◆ Instructions for the task
Retype every entry exactly, down to the last character.

◆ Exercise data
(** * Contextual: the indexing, aggregation and query-translation core

    A shallow embedding of [backend/database.py], [backend/ai.py] and
    [backend/indexer.py], and the properties of the design document that
    can be stated over it.

    Conventions of the embedding.
    - A Python [str] is a [string] of ASCII characters: the character
      classes of [re] and of [str.lower], [str.strip], [str.split] are
      taken on ASCII, and a character above 127 belongs to none.
    - A SQLite table is the list of its rows in rowid order.  The [files]
      and [index_roots] tables have a primary key, enforced by
      [INSERT OR REPLACE]; the FTS table [file_index] has none.
    - A connection works on a private view of the database and publishes
      it with [commit]; closing a connection drops what was not committed.
    - Code that can raise runs in a small state-and-exception monad. *)

From Stdlib Require Import String Ascii List Bool Arith Lia ZArith Sorted Permutation.
Import ListNotations.

Set Warnings "-register-all".

Open Scope list_scope.
Open Scope string_scope.

(* ================================================================== *)
(** * Python strings *)
(* ================================================================== *)

Module pystr.

Definition chars : string -> list ascii := list_ascii_of_string.
Definition str : list ascii -> string := string_of_list_ascii.

(** ** Character classes (ASCII) *)

Definition between (lo hi c : ascii) : bool :=
  Nat.leb (nat_of_ascii lo) (nat_of_ascii c) && Nat.leb (nat_of_ascii c) (nat_of_ascii hi).

Definition is_upper (c : ascii) : bool := between "A" "Z" c.
Definition is_lower (c : ascii) : bool := between "a" "z" c.
Definition is_digit (c : ascii) : bool := between "0" "9" c.

(** [\w] *)
Definition is_word (c : ascii) : bool :=
  is_upper c || is_lower c || is_digit c || Ascii.eqb c "_".

(** [\s], also the characters removed by [str.strip()] and the
    separators of [str.split()]: space, \t, \n, \v, \f, \r and the
    four separators 0x1c to 0x1f. *)
Definition is_space (c : ascii) : bool :=
  Ascii.eqb c " " || between (ascii_of_nat 9) (ascii_of_nat 13) c
  || between (ascii_of_nat 28) (ascii_of_nat 31) c.

Definition lower_char (c : ascii) : ascii :=
  if is_upper c then ascii_of_nat (nat_of_ascii c + 32) else c.

Definition upper_char (c : ascii) : ascii :=
  if is_lower c then ascii_of_nat (nat_of_ascii c - 32) else c.

(** ** List-level helpers *)

Fixpoint drop_while (f : ascii -> bool) (l : list ascii) : list ascii :=
  match l with
  | [] => []
  | c :: l' => if f c then drop_while f l' else l
  end.

Fixpoint take_while (f : ascii -> bool) (l : list ascii) : list ascii :=
  match l with
  | [] => []
  | c :: l' => if f c then c :: take_while f l' else []
  end.

Fixpoint starts (p l : list ascii) : bool :=
  match p, l with
  | [], _ => true
  | _ :: _, [] => false
  | a :: p', b :: l' => Ascii.eqb a b && starts p' l'
  end.

(** ** [str] methods *)

Definition len (s : string) : nat := String.length s.

Definition lower (s : string) : string := str (map lower_char (chars s)).
Definition upper (s : string) : string := str (map upper_char (chars s)).

(** [s.startswith(p)] *)
Definition startswith (s p : string) : bool := starts (chars p) (chars s).

(** [s.lstrip(c)], [s.rstrip(c)] for a one-character argument *)
Definition lstrip_char (c : ascii) (s : string) : string :=
  str (drop_while (Ascii.eqb c) (chars s)).

Definition rstrip_char (c : ascii) (s : string) : string :=
  str (rev (drop_while (Ascii.eqb c) (rev (chars s)))).

(** [s.strip(c)] for a one-character argument *)
Definition strip_char (c : ascii) (s : string) : string :=
  lstrip_char c (rstrip_char c s).

(** [s.strip()] *)
Definition strip (s : string) : string :=
  str (drop_while is_space (rev (drop_while is_space (rev (chars s))))).

(** [sub in s] *)
Fixpoint contains_chars (sub l : list ascii) : bool :=
  starts sub l ||
  match l with
  | [] => false
  | _ :: l' => contains_chars sub l'
  end.

Definition contains (sub s : string) : bool := contains_chars (chars sub) (chars s).

(** [s[n:]] and [s[:n]] *)
Definition slice_from (n : nat) (s : string) : string := str (skipn n (chars s)).
Definition slice_to (n : nat) (s : string) : string := str (firstn n (chars s)).

(** [sep.join(l)] *)
Fixpoint join (sep : string) (l : list string) : string :=
  match l with
  | [] => ""
  | [x] => x
  | x :: l' => x ++ sep ++ join sep l'
  end.

(** [s.split(c)]: the fields between the occurrences of [c]; never
    empty as a list. *)
Fixpoint split_chars (c : ascii) (cur : list ascii) (l : list ascii) : list string :=
  match l with
  | [] => [str (rev cur)]
  | d :: l' =>
      if Ascii.eqb c d then str (rev cur) :: split_chars c [] l'
      else split_chars c (d :: cur) l'
  end.

Definition split (c : ascii) (s : string) : list string := split_chars c [] (chars s).

(** [s.split()]: the maximal runs of non-whitespace characters. *)
Fixpoint words_chars (cur : list ascii) (l : list ascii) : list string :=
  match l with
  | [] => match cur with [] => [] | _ => [str (rev cur)] end
  | d :: l' =>
      if is_space d then
        match cur with
        | [] => words_chars [] l'
        | _ => str (rev cur) :: words_chars [] l'
        end
      else words_chars (d :: cur) l'
  end.

Definition words (s : string) : list string := words_chars [] (chars s).

(** [s.replace(old, new)] for a non-empty [old]: left to right, not
    overlapping.  The recursion is on the text; [skip] counts the
    characters of a match still to be passed over. *)
Fixpoint replace_chars (old new : list ascii) (skip : nat) (l : list ascii) : list ascii :=
  match l with
  | [] => []
  | c :: l' =>
      match skip with
      | S k => replace_chars old new k l'
      | O =>
          if starts old l
          then (new ++ replace_chars old new (List.length old - 1) l')%list
          else c :: replace_chars old new 0 l'
      end
  end.

Definition replace (old new s : string) : string :=
  str (replace_chars (chars old) (chars new) 0 (chars s)).

(** Python truthiness of a [str] and of an optional [str] *)
Definition truthy (s : string) : bool := negb (String.eqb s "").

Definition truthy_opt (o : option string) : bool :=
  match o with Some s => truthy s | None => false end.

◆ Answer section
(** * Contextual: the indexing, aggregation and query-translation core

    A shallow embedding of [backend/database.py], [backend/ai.py] and
    [backend/indexer.py], and the properties of the design document that
    can be stated over it.

    Conventions of the embedding.
    - A Python [str] is a [string] of ASCII characters: the character
      classes of [re] and of [str.lower], [str.strip], [str.split] are
      taken on ASCII, and a character above 127 belongs to none.
    - A SQLite table is the list of its rows in rowid order.  The [files]
      and [index_roots] tables have a primary key, enforced by
      [INSERT OR REPLACE]; the FTS table [file_index] has none.
    - A connection works on a private view of the database and publishes
      it with [commit]; closing a connection drops what was not committed.
    - Code that can raise runs in a small state-and-exception monad. *)

From Stdlib Require Import String Ascii List Bool Arith Lia ZArith Sorted Permutation.
Import ListNotations.

Set Warnings "-register-all".

Open Scope list_scope.
Open Scope string_scope.

(* ================================================================== *)
(** * Python strings *)
(* ================================================================== *)

Module pystr.

Definition chars : string -> list ascii := list_ascii_of_string.
Definition str : list ascii -> string := string_of_list_ascii.

(** ** Character classes (ASCII) *)

Definition between (lo hi c : ascii) : bool :=
  Nat.leb (nat_of_ascii lo) (nat_of_ascii c) && Nat.leb (nat_of_ascii c) (nat_of_ascii hi).

Definition is_upper (c : ascii) : bool := between "A" "Z" c.
Definition is_lower (c : ascii) : bool := between "a" "z" c.
Definition is_digit (c : ascii) : bool := between "0" "9" c.

(** [\w] *)
Definition is_word (c : ascii) : bool :=
  is_upper c || is_lower c || is_digit c || Ascii.eqb c "_".

(** [\s], also the characters removed by [str.strip()] and the
    separators of [str.split()]: space, \t, \n, \v, \f, \r and the
    four separators 0x1c to 0x1f. *)
Definition is_space (c : ascii) : bool :=
  Ascii.eqb c " " || between (ascii_of_nat 9) (ascii_of_nat 13) c
  || between (ascii_of_nat 28) (ascii_of_nat 31) c.

Definition lower_char (c : ascii) : ascii :=
  if is_upper c then ascii_of_nat (nat_of_ascii c + 32) else c.

Definition upper_char (c : ascii) : ascii :=
  if is_lower c then ascii_of_nat (nat_of_ascii c - 32) else c.

(** ** List-level helpers *)

Fixpoint drop_while (f : ascii -> bool) (l : list ascii) : list ascii :=
  match l with
  | [] => []
  | c :: l' => if f c then drop_while f l' else l
  end.

Fixpoint take_while (f : ascii -> bool) (l : list ascii) : list ascii :=
  match l with
  | [] => []
  | c :: l' => if f c then c :: take_while f l' else []
  end.

Fixpoint starts (p l : list ascii) : bool :=
  match p, l with
  | [], _ => true
  | _ :: _, [] => false
  | a :: p', b :: l' => Ascii.eqb a b && starts p' l'
  end.

(** ** [str] methods *)

Definition len (s : string) : nat := String.length s.

Definition lower (s : string) : string := str (map lower_char (chars s)).
Definition upper (s : string) : string := str (map upper_char (chars s)).

(** [s.startswith(p)] *)
Definition startswith (s p : string) : bool := starts (chars p) (chars s).

(** [s.lstrip(c)], [s.rstrip(c)] for a one-character argument *)
Definition lstrip_char (c : ascii) (s : string) : string :=
  str (drop_while (Ascii.eqb c) (chars s)).

Definition rstrip_char (c : ascii) (s : string) : string :=
  str (rev (drop_while (Ascii.eqb c) (rev (chars s)))).

(** [s.strip(c)] for a one-character argument *)
Definition strip_char (c : ascii) (s : string) : string :=
  lstrip_char c (rstrip_char c s).

(** [s.strip()] *)
Definition strip (s : string) : string :=
  str (drop_while is_space (rev (drop_while is_space (rev (chars s))))).

(** [sub in s] *)
Fixpoint contains_chars (sub l : list ascii) : bool :=
  starts sub l ||
  match l with
  | [] => false
  | _ :: l' => contains_chars sub l'
  end.

Definition contains (sub s : string) : bool := contains_chars (chars sub) (chars s).

(** [s[n:]] and [s[:n]] *)
Definition slice_from (n : nat) (s : string) : string := str (skipn n (chars s)).
Definition slice_to (n : nat) (s : string) : string := str (firstn n (chars s)).

(** [sep.join(l)] *)
Fixpoint join (sep : string) (l : list string) : string :=
  match l with
  | [] => ""
  | [x] => x
  | x :: l' => x ++ sep ++ join sep l'
  end.

(** [s.split(c)]: the fields between the occurrences of [c]; never
    empty as a list. *)
Fixpoint split_chars (c : ascii) (cur : list ascii) (l : list ascii) : list string :=
  match l with
  | [] => [str (rev cur)]
  | d :: l' =>
      if Ascii.eqb c d then str (rev cur) :: split_chars c [] l'
      else split_chars c (d :: cur) l'
  end.

Definition split (c : ascii) (s : string) : list string := split_chars c [] (chars s).

(** [s.split()]: the maximal runs of non-whitespace characters. *)
Fixpoint words_chars (cur : list ascii) (l : list ascii) : list string :=
  match l with
  | [] => match cur with [] => [] | _ => [str (rev cur)] end
  | d :: l' =>
      if is_space d then
        match cur with
        | [] => words_chars [] l'
        | _ => str (rev cur) :: words_chars [] l'
        end
      else words_chars (d :: cur) l'
  end.

Definition words (s : string) : list string := words_chars [] (chars s).

(** [s.replace(old, new)] for a non-empty [old]: left to right, not
    overlapping.  The recursion is on the text; [skip] counts the
    characters of a match still to be passed over. *)
Fixpoint replace_chars (old new : list ascii) (skip : nat) (l : list ascii) : list ascii :=
  match l with
  | [] => []
  | c :: l' =>
      match skip with
      | S k => replace_chars old new k l'
      | O =>
          if starts old l
          then (new ++ replace_chars old new (List.length old - 1) l')%list
          else c :: replace_chars old new 0 l'
      end
  end.

Definition replace (old new s : string) : string :=
  str (replace_chars (chars old) (chars new) 0 (chars s)).

(** Python truthiness of a [str] and of an optional [str] *)
Definition truthy (s : string) : bool := negb (String.eqb s "").

Definition truthy_opt (o : option string) : bool :=
  match o with Some s => truthy s | None => false end.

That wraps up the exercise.